Using N-step dueling DDQN with PER for playing Pacman game
Using N-step dueling DDQN with PER for learning how to play a Pacman game
DeepMind published its famous paper Playing Atari with Deep Reinforcement Learning, in which a new algorithm called DQN was implemented. It showed that an AI agent could learn to play games by simply watching the screen without any prior knowledge about the game. Also, I have added a few enhancement to the vanilla DQN from various papers and tested it on the MsPacman-v4 OpenAI’s environment.
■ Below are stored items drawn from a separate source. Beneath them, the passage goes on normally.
(** C21. The refresh over a file system implements the refresh over texts: whichever
    operations on the files fail, the anchors and the two texts afterwards are those of
    [tick] in a world where the same two writes succeed or fail, and both report
    success or failure alike. *)
Theorem tick_fs_refines env ios ioa hd a fs r a' fs' mid :
  safe (state_path ap) fs → safe ap fs → tick_fs ap env ios ioa hd a fs = (r, a', fs', mid) →
  ∃ b1 b2 r', tick (with_writes b1 b2 env) hd a (disk_of ap fs) = (r', a', disk_of ap fs') ∧ is_ok r' = is_ok r ∧
    safe (state_path ap) fs' ∧ safe ap fs'.
Proof.
  intros Ss Sa. unfold tick_fs.
  destruct (fetch_observed env a) as [observed|e] eqn:Fe.
  2: { intros [= <- <- <- <-]. exists true, true, (Err e). rewrite (tick_unread _ _ _ _ _ _ e) by (by left). done. }
  destruct (prior_keys env a (disk_of ap fs)) as [prior|e] eqn:Pe.
  2: { intros [= <- <- <- <-]. exists true, true, (Err e). rewrite (tick_unread _ _ _ _ _ _ e) by (right; by rewrite Fe). done. }
  destruct (apply_refresh prior observed (env_now env) hd) as [next diff] eqn:An.
  pose proof (λ b1 b2, tick_written env b1 b2 _ _ _ _ _ _ _ Fe Pe An) as T.
  destruct (atomic_write ios _ _ fs) as [[r1 fs1] mid1] eqn:W1.
  destruct (write_disk _ _ _ _ _ _ _ _ (proj1 (paths_apart ap)) Ss Sa W1) as (Ss1 & Sa1 & Ra1 & Rs1).
  destruct r1 as [u|e].
  2: { intros [= <- <- <- <-]. exists false, true, (Err "writing state file"). rewrite T. split_and!; [|done..]. cbn. unfold disk_of. by rewrite Ra1, Rs1. }
  destruct (atomic_write ioa _ _ fs1) as [[r2 fs2] mid2] eqn:W2.
  destruct (write_disk _ _ _ _ _ _ _ _ (proj2 (paths_apart ap)) Sa1 Ss1 W2) as (Sa2 & Ss2 & Rs2 & Ra2).
  destruct r2 as [u'|e].
  2: { intros [= <- <- <- <-]. exists true, false, (Err "writing anchor file"). rewrite T. split_and!; [|done..]. cbn. unfold disk_of.
       by rewrite Ra2, Ra1, Rs2, Rs1. }
  destruct (from_managed_keys next) as [na|e] eqn:Nk; intros [= <- <- <- <-]; exists true, true; [exists (Ok diff)|exists (Err e)]; rewrite T, ?Nk;
    (split_and!; [|done..]); cbn [negb]; unfold disk_of; by rewrite Ra2, Rs2, Rs1.
Qed.

(** So with a start: it is [load_anchors] where the same writes succeed. *)
Lemma start_fs_refines ok now ioa ios fs a fs' mid :
  safe (state_path ap) fs → safe ap fs → start_fs ap ok now ioa ios fs = (a, fs', mid) →
  ∃ b1 b2, (∀ kernel port binds workers nesting,
    Build.load_anchors {| Build.be_kernel := kernel; Build.be_port := port; Build.be_binds := binds; Build.be_workers := workers;
      Build.be_disk := λ p, disk_of p fs; Build.be_read_ok := ok; Build.be_now := now; Build.be_state_ok := b1; Build.be_anchor_ok := b2;
      Build.be_nesting := nesting |} (Some ap) = (a, Some (disk_of ap fs'))) ∧
    safe (state_path ap) fs' ∧ safe ap fs'.
Proof.
  intros Ss Sa. unfold start_fs, Build.load_anchors. cbn [Build.be_disk Build.be_read_ok Build.be_now Build.be_state_ok Build.be_anchor_ok disk_of anchor_text].
  destruct (read fs ap) as [raw|] eqn:R.
  { intros [= <- <- <-]. by exists true, true. }
  unfold bootstrap_self_managed. destruct (parse_presentation_format EMBEDDED_ROOT_KSKS) as [x|].
  2: { intros [= <- <- <-]. by exists true, true. }
  destruct (atomic_write ioa ap _ fs) as [[r1 fs1] mid1] eqn:W1.
  destruct (write_disk _ _ _ _ _ _ _ _ (proj2 (paths_apart ap)) Sa Ss W1) as (Sa1 & Ss1 & Rs1 & Ra1).
  destruct r1 as [u|e].
  2: { intros [= <- <- <-]. exists true, false. cbn. unfold disk_of. by rewrite Ra1, Rs1. }
  destruct (atomic_write ios _ _ fs1) as [[r2 fs2] mid2] eqn:W2.
  destruct (write_disk _ _ _ _ _ _ _ _ (proj1 (paths_apart ap)) Ss1 Sa1 W2) as (Ss2 & Sa2 & Ra2 & Rs2).
  destruct r2 as [u'|e]; intros [= <- <- <-]; [exists true, true|exists false, true]; cbn; unfold disk_of;
    by rewrite Ra2, Rs2, Ra1, ?Rs1.
Qed.
End Refinement.

(** ** The loop of the refresh task *)
Section Loop.
Context `{NameOps} {HK : Hickory} `{!Base64, !Serde} (hd : Z).

(** [AnchorRefresh::spawn]: a tick that fails is reported, and the loop goes on. *)
Fixpoint refresh_loop (envs : list RefreshEnv) (a : TrustAnchors) (d : Disk) : TrustAnchors * Disk :=
  match envs with
  | [] => (a, d)
  | env :: envs' => let '(_, a, d) := tick env hd a d in refresh_loop envs' a d
  end.

Context (alg : Z) (pk : list Z).
(** Whatever DNSKEY set verifies in this world publishes the key, as an unrevoked KSK. *)
Definition publishes (env : RefreshEnv) : Prop :=
  ∀ a observed, fetch_observed env a = Ok observed →
    (∃ k, (".", k) ∈ observed ∧ key_algorithm k = alg ∧ public_bytes k = pk) ∧
    ∀ o, o ∈ observed → observed_id o = (".", alg, pk) → revoke o.2 = false ∧ secure_entry_point o.2 = true.
(** The state file lists the key as Active, or as waiting since [t0]. *)
Definition listed (t0 : Z) (e : ManagedKey) : Prop :=
  entry_id e = (".", alg, pk) ∧ (status e = Active ∨ status e = PendingAdd t0).
Definition waiting (t0 : Z) (d : Disk) : Prop :=
  ∃ st e, load_state true d = Ok (Some st) ∧ e ∈ state_keys st ∧ listed t0 e.

(** The fate of the key in a refresh that publishes it. *)
Lemma published_next env a observed e t0 :
  publishes env → fetch_observed env a = Ok observed → listed t0 e →
  ∃ e', entry_next observed (env_now env) hd e = Some e' ∧ listed t0 e' ∧
    (hd ≤ env_now env - t0 → status e' = Active).
Proof.
  intros P F [Eid St]. destruct (P _ _ F) as [(k & Hk & Ea & Ep) R].
  destruct (observed_match observed e) as [[i [z k']]|] eqn:M.
  2: { exfalso. eapply observed_match_None; [exact M|exact Hk|]. rewrite Eid. unfold observed_id, key_id. cbn. by rewrite Ea, Ep. }
  apply observed_match_Some in M as M'. destruct M' as [Hin Hid]. destruct (R _ Hin) as [Rk _]; [by rewrite Hid|]. cbn in Rk.
  unfold entry_next. rewrite M. destruct St as [Sa|Sp].
  - rewrite Sa, Rk. exists e. by split_and!; [|split; [|left]|].
  - rewrite Sp, Rk. case_bool_decide as B.
    + exists (set_status Active e). by split_and!; [|split; [|left]|].
    + exists e. split_and!; [done|split; [done|by right]|]. intros L. exfalso. apply B. unfold saturating_sub. lia.
Qed.
(** The key is listed after the refresh that first publishes it. *)
Lemma published_new env a observed prior :
  publishes env → fetch_observed env a = Ok observed → (∀ e, e ∈ prior → entry_id e ≠ (".", alg, pk)) →
  ∃ e, e ∈ (apply_refresh prior observed (env_now env) hd).1 ∧ listed (env_now env) e.
Proof.
  intros P F N. destruct (P _ _ F) as [(k & Hk & Ea & Ep) R].
  assert (Eo : observed_id (".", k) = (".", alg, pk)) by (unfold observed_id, key_id; cbn; by rewrite Ea, Ep).
  destruct (R _ Hk Eo) as [Rk Sk]. cbn in Rk, Sk. apply list_elem_of_lookup_1 in Hk as [i Hi].
  exists (from_observed "." k (PendingAdd (env_now env))). split; [|split; [by rewrite entry_id_from_observed|by right]].
  apply apply_refresh_elem. right. exists i, ".", k. split_and!; [done| |done..].
  intros (e & [z' k'] & He & M). apply (N _ He). unfold observed_match in M. apply list_find_Some in M as (Hi' & Hid & _).
  rewrite Hi in Hi'. injection Hi' as <- <-. cbn in Hid. by rewrite <- Hid.
Qed.
(** What a tick does to the state file. *)
Lemma tick_state env a d r a' d' :
  tick env hd a d = (r, a', d') →
  state_text d' = state_text d ∧ (∃ e, r = Err e) ∨
  ∃ observed prior, fetch_observed env a = Ok observed ∧ prior_keys env a d = Ok prior ∧
    let next := (apply_refresh prior observed (env_now env) hd).1 in
    (∃ st, load_state true d' = Ok (Some st) ∧ state_keys st = next) ∧ (∀ df, r = Ok df → from_managed_keys next = Ok a').
Proof.
  unfold tick, save_state, save_anchor_file. destruct (fetch_observed env a) as [observed|e]; [|intros [= <- <- <-]; left; eauto].
  destruct (prior_keys env a d) as [prior|e]; [|intros [= <- <- <-]; left; eauto].
  destruct (apply_refresh prior observed (env_now env) hd) as [next diff] eqn:An.
  destruct (env_save_state_ok env); [|intros [= <- <- <-]; left; eauto].
  assert (L : ∀ t, ∃ st, load_state true {| state_text := Some (to_json {| version := 1; last_refresh := env_now' env; state_keys := next |});
    anchor_text := t |} = Ok (Some st) ∧ state_keys st = next).
  { intros t. eexists. unfold load_state. cbn. rewrite from_to_json. by split. }
  destruct (env_save_anchor_ok env); [destruct (from_managed_keys next) as [na|e] eqn:Nk|]; intros [= <- <- <-]; right;
    exists observed, prior; rewrite An; (split_and!; [done..|apply L|]); by intros df [= _].
Qed.
Lemma waiting_state t0 d d' : state_text d' = state_text d → waiting t0 d → waiting t0 d'.
Proof. intros E (st & e & L & X). exists st, e. split; [|done]. unfold load_state in *. by rewrite E. Qed.
Lemma waiting_prior t0 env a d prior : waiting t0 d → prior_keys env a d = Ok prior → ∃ e, e ∈ prior ∧ listed t0 e.
Proof.
  intros (st & e & L & He & X) (o & Lo & [= <-])%result_bind_Ok. destruct (env_read_ok env); [|done].
  rewrite L in Lo. injection Lo as <-. by exists e.
Qed.
Lemma waiting_tick t0 env a d r a' d' : publishes env → waiting t0 d → tick env hd a d = (r, a', d') → waiting t0 d'.
Proof.
  intros P W [[E _]|(observed & prior & F & Pr & (st & L & Es) & _)]%tick_state; [by eapply waiting_state|].
  destruct (waiting_prior _ _ _ _ _ W Pr) as (e & He & Le). destruct (published_next _ _ _ _ _ P F Le) as (e' & En & Le' & _).
  exists st, e'. split_and!; [done| |done]. rewrite Es. apply apply_refresh_elem. left. eauto.
Qed.
Lemma waiting_loop t0 envs a d a' d' :
  Forall publishes envs → waiting t0 d → refresh_loop envs a d = (a', d') → waiting t0 d'.
Proof.
  intros P. revert a d. induction P as [|env envs Pe _ IH]; intros a d W; cbn; [by intros [= _ <-]|].
  destruct (tick env hd a d) as [[r a1] d1] eqn:T. apply IH. by eapply waiting_tick.
Qed.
input_1 (InputLayer) (None, 88, 80, 1) 0
conv2d_1 (Conv2D) (None, 22, 20, 32) 2080 input_1[0][0]
conv2d_2 (Conv2D) (None, 11, 10, 64) 32832 conv2d_1[0][0]
conv2d_3 (Conv2D) (None, 11, 10, 64) 36928 conv2d_2[0][0]
flatten_1 (Flatten) (None, 7040) 0 conv2d_3[0][0]
dense_2 (Dense) (None, 5) 35205 flatten_1[0][0]
lambda_1 (Lambda) (None, 1) 0 dense_2[0][0]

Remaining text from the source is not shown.